▶ **DATASET EXCERPTS**

(** * Seat allocation, request ledger and stop ordering of the ride-sharing backend

    A shallow embedding of the backend models [Trip], [TripRequest] and
    [StopPoint], of the tables they query (schema of [routes-init.js]) and of
    the trip route handlers of [routes/trips.js].

    Conventions.
    - The PostgreSQL database is an explicit [Store]; every model method runs
      in the monad [Async], which threads the store and may throw.  There is
      no transaction anywhere in the source, so a statement that has been
      executed stays executed when a later line throws: [Async] returns the
      store in both outcomes.
    - One SQL statement either takes effect as a whole or, when the database
      rejects it, changes nothing.  A SELECT, an INSERT and a DELETE are
      evaluated on the table as the statement finds it, and so are the
      UPDATEs that select their rows by primary key and write no column of a
      unique constraint.  The UPDATE of [reorderStopPoints] writes several
      rows under a unique constraint that is not deferrable: the constraint
      is checked row by row, as each row is written, against the table as it
      is at that moment, in an order of the rows that the statement does not
      fix.
    - Integers are [Z]; timestamps are [Z] (milliseconds); DECIMAL(8,2)
      amounts are [Z] in hundredths; a nullable column is an [option].
      Numeric range errors of the database (int4, DECIMAL overflow) are
      outside the model.
    - [CURRENT_TIMESTAMP] and [new Date()] are the explicit argument [now].
    - Columns that no embedded statement reads or writes (currency,
      recurrence, coordinates, names of stops) are left out of the rows. *)

From Stdlib Require Import ZArith List Bool Lia String Sorted Permutation.
Import ListNotations.
Local Open Scope Z_scope.

Set Implicit Arguments.

(** ** Rows of the tables *)

Module TripRow.
(** [trips] (createTripsTable) as read by [new Trip(row)]. *)
Record t := mk {
  id : Z;
  route_id : Z;
  driver_id : Z;
  title : string;
  description : option string;
  departure_time : Z;
  arrival_time : option Z;
  available_seats : Z;
  price_per_seat : option Z;
  trip_status : string;
  pickup_flexibility_minutes : option Z;
  special_instructions : option string;
  updated_at : Z
}.
End TripRow.

Module TripRequestRow.
(** [trip_requests] (createTripRequestsTable) as read by
    [new TripRequest(row)]. *)
Record t := mk {
  id : Z;
  trip_id : Z;
  passenger_id : Z;
  pickup_stop_id : option Z;
  dropoff_stop_id : option Z;
  requested_seats : Z;
  request_status : string;
  message : option string;
  pickup_time : option Z;
  dropoff_time : option Z;
  total_price : Z;
  created_at : Z;
  updated_at : Z
}.
End TripRequestRow.

Module StopPointRow.
(** [stop_points] (createStopPointsTable) as read by [new StopPoint(row)]. *)
Record t := mk {
  id : Z;
  route_id : Z;
  stop_order : Z;
  is_pickup_point : bool;
  is_dropoff_point : bool;
  estimated_arrival_time : option Z;
  updated_at : Z
}.
End StopPointRow.

(** ** The database *)

Record Store := mkStore {
  users : list Z;                         (* ids of the rows of [users] *)
  routes : list Z;                        (* ids of the rows of [routes] *)
  stop_points : list StopPointRow.t;
  trips : list TripRow.t;
  trip_requests : list TripRequestRow.t;
  trip_requests_id_seq : Z                (* last value of the SERIAL sequence *)
}.

Definition set_stop_points (s : Store) (l : list StopPointRow.t) : Store :=
  mkStore (users s) (routes s) l (trips s) (trip_requests s)
          (trip_requests_id_seq s).

Definition set_trips (s : Store) (l : list TripRow.t) : Store :=
  mkStore (users s) (routes s) (stop_points s) l (trip_requests s)
          (trip_requests_id_seq s).

Definition set_trip_requests (s : Store) (l : list TripRequestRow.t) : Store :=
  mkStore (users s) (routes s) (stop_points s) (trips s) l
          (trip_requests_id_seq s).

Definition set_trip_requests_id_seq (s : Store) (n : Z) : Store :=
  mkStore (users s) (routes s) (stop_points s) (trips s) (trip_requests s) n.

(** ** Exceptions and the [Async] monad *)

Inductive Exception :=
| Error (message : string)            (* throw new Error(message) *)
| TypeError (message : string)        (* a call on null or of no function *)
| DatabaseError (constraint : string). (* pg rejects the statement *)

Inductive Result (A : Type) :=
| Return (a : A)
| Throw (e : Exception).
Arguments Return {A} a.
Arguments Throw {A} e.

Definition Async (A : Type) : Type := Store -> Store * Result A.

Definition ret {A} (a : A) : Async A := fun s => (s, Return a).
Definition throw {A} (e : Exception) : Async A := fun s => (s, Throw e).
Definition bind {A B} (m : Async A) (k : A -> Async B) : Async B :=
  fun s => match m s with
           | (s', Return a) => k a s'
           | (s', Throw e) => (s', Throw e)
           end.
Definition get_store : Async Store := fun s => (s, Return s).
Definition put_store (s' : Store) : Async unit := fun _ => (s', Return tt).

Declare Scope async_scope.
Delimit Scope async_scope with async.
Notation "x <- m ;; k" := (bind m (fun x => k))
  (at level 61, m at next level, right associativity) : async_scope.
Notation "m ;;; k" := (bind m (fun _ => k))
  (at level 61, right associativity) : async_scope.
Local Open Scope async_scope.

(** ** SQL and JavaScript helpers *)

(** [SUM] over no rows is NULL. *)
Definition SUM (l : list Z) : option Z :=
  match l with
  | [] => None
  | _ => Some (fold_right Z.add 0 l)
  end.

Definition COALESCE (v : option Z) (d : Z) : Z :=
  match v with
  | Some x => x
  | None => d
  end.

(** [a || b] on numbers: 0 and NaN (here [None], what [parseInt] gives for
    [undefined]) are falsy. *)
Definition js_or (a : option Z) (b : Z) : Z :=
  match a with
  | Some 0 => b
  | Some x => x
  | None => b
  end.

Definition includes (l : list string) (x : string) : bool :=
  existsb (String.eqb x) l.

Definition eq_opt (a : option Z) (b : Z) : bool :=
  match a with
  | Some x => x =? b
  | None => false
  end.

Definition mem (x : Z) (l : list Z) : bool := existsb (Z.eqb x) l.

(** [MAX] over no rows is NULL. *)
Definition MAX (l : list Z) : option Z :=
  match l with
  | [] => None
  | x :: l' => Some (fold_right Z.max x l')
  end.

(** A statement sent with [n] values is accepted by the server only if its
    text uses the placeholders $1 .. $n, each of them and no other (the type
    of an unused parameter cannot be determined, and the number of bound
    values must be the number of parameters). *)
Definition binds (placeholders : list Z) (n : nat) : bool :=
  forallb (fun i => mem (Z.of_nat i) placeholders) (List.seq 1 n)
  && forallb (fun k => (1 <=? k) && (k <=? Z.of_nat n)) placeholders.

(** ** Trip (models/Trip.js) *)

Module Trip.
Import TripRow.

(** The nine keys of [allowedFields]; [None] is [undefined]. *)
Record updateData := mkUpdate {
  u_title : option string;
  u_description : option (option string);
  u_departure_time : option Z;
  u_arrival_time : option (option Z);
  u_available_seats : option Z;
  u_price_per_seat : option (option Z);
  u_trip_status : option string;
  u_pickup_flexibility_minutes : option (option Z);
  u_special_instructions : option (option string)
}.

Definition trip_statuses : list string :=
  ["scheduled"; "active"; "completed"; "cancelled"]%string.

(** [SELECT t.* FROM trips t JOIN routes r .. JOIN users u .. WHERE t.id = $1];
    [null] when there is no such row. *)
Definition findById (tid : Z) : Async (option t) :=
  fun s => (s, Return (find (fun r => (id r =? tid)
                                       && mem (route_id r) (routes s)
                                       && mem (driver_id r) (users s))
                            (trips s))).

Definition defined {A} (o : option A) : bool :=
  match o with Some _ => true | None => false end.

Definition or_keep {A} (o : option A) (old : A) : A :=
  match o with Some v => v | None => old end.

(** The SET list built by the loop over [allowedFields], applied to a row;
    the BEFORE UPDATE trigger stamps [updated_at]. *)
Definition apply_update (u : updateData) (now : Z) (r : t) : t :=
  mk (id r) (route_id r) (driver_id r)
     (or_keep (u_title u) (title r))
     (or_keep (u_description u) (description r))
     (or_keep (u_departure_time u) (departure_time r))
     (or_keep (u_arrival_time u) (arrival_time r))
     (or_keep (u_available_seats u) (available_seats r))
     (or_keep (u_price_per_seat u) (price_per_seat r))
     (or_keep (u_trip_status u) (trip_status r))
     (or_keep (u_pickup_flexibility_minutes u) (pickup_flexibility_minutes r))
     (or_keep (u_special_instructions u) (special_instructions r))
     now.

Definition update (this : t) (u : updateData) (now : Z) : Async t :=
  if negb (defined (u_title u) || defined (u_description u)
           || defined (u_departure_time u) || defined (u_arrival_time u)
           || defined (u_available_seats u) || defined (u_price_per_seat u)
           || defined (u_trip_status u)
           || defined (u_pickup_flexibility_minutes u)
           || defined (u_special_instructions u))
  then throw (Error "No valid fields to update")
  else
    s <- get_store ;;
    let hit := fun r => id r =? id this in
    let rows := map (apply_update u now) (filter hit (trips s)) in
    if negb (forallb (fun r => includes trip_statuses (trip_status r)) rows)
    then throw (DatabaseError "trips_trip_status_check")
    else
      put_store (set_trips s (map (fun r => if hit r then apply_update u now r
                                            else r) (trips s))) ;;;
      match rows with
      | [] => throw (Error "Trip not found")
      | row :: _ => ret row
      end.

▶ **REQUIRED ACTION**
The answer is the lines above between the line holding "Async A) (k" and the line holding "Some x => x =? b", inclusive, each written out exactly, and no others.

▶ **REPLY TO THE EXERCISE**
Definition bind {A B} (m : Async A) (k : A -> Async B) : Async B :=
  fun s => match m s with
           | (s', Return a) => k a s'
           | (s', Throw e) => (s', Throw e)
           end.
Definition get_store : Async Store := fun s => (s, Return s).
Definition put_store (s' : Store) : Async unit := fun _ => (s', Return tt).

Declare Scope async_scope.
Delimit Scope async_scope with async.
Notation "x <- m ;; k" := (bind m (fun x => k))
  (at level 61, m at next level, right associativity) : async_scope.
Notation "m ;;; k" := (bind m (fun _ => k))
  (at level 61, right associativity) : async_scope.
Local Open Scope async_scope.

(** ** SQL and JavaScript helpers *)

(** [SUM] over no rows is NULL. *)
Definition SUM (l : list Z) : option Z :=
  match l with
  | [] => None
  | _ => Some (fold_right Z.add 0 l)
  end.

Definition COALESCE (v : option Z) (d : Z) : Z :=
  match v with
  | Some x => x
  | None => d
  end.

(** [a || b] on numbers: 0 and NaN (here [None], what [parseInt] gives for
    [undefined]) are falsy. *)
Definition js_or (a : option Z) (b : Z) : Z :=
  match a with
  | Some 0 => b
  | Some x => x
  | None => b
  end.

Definition includes (l : list string) (x : string) : bool :=
  existsb (String.eqb x) l.

Definition eq_opt (a : option Z) (b : Z) : bool :=
  match a with
  | Some x => x =? b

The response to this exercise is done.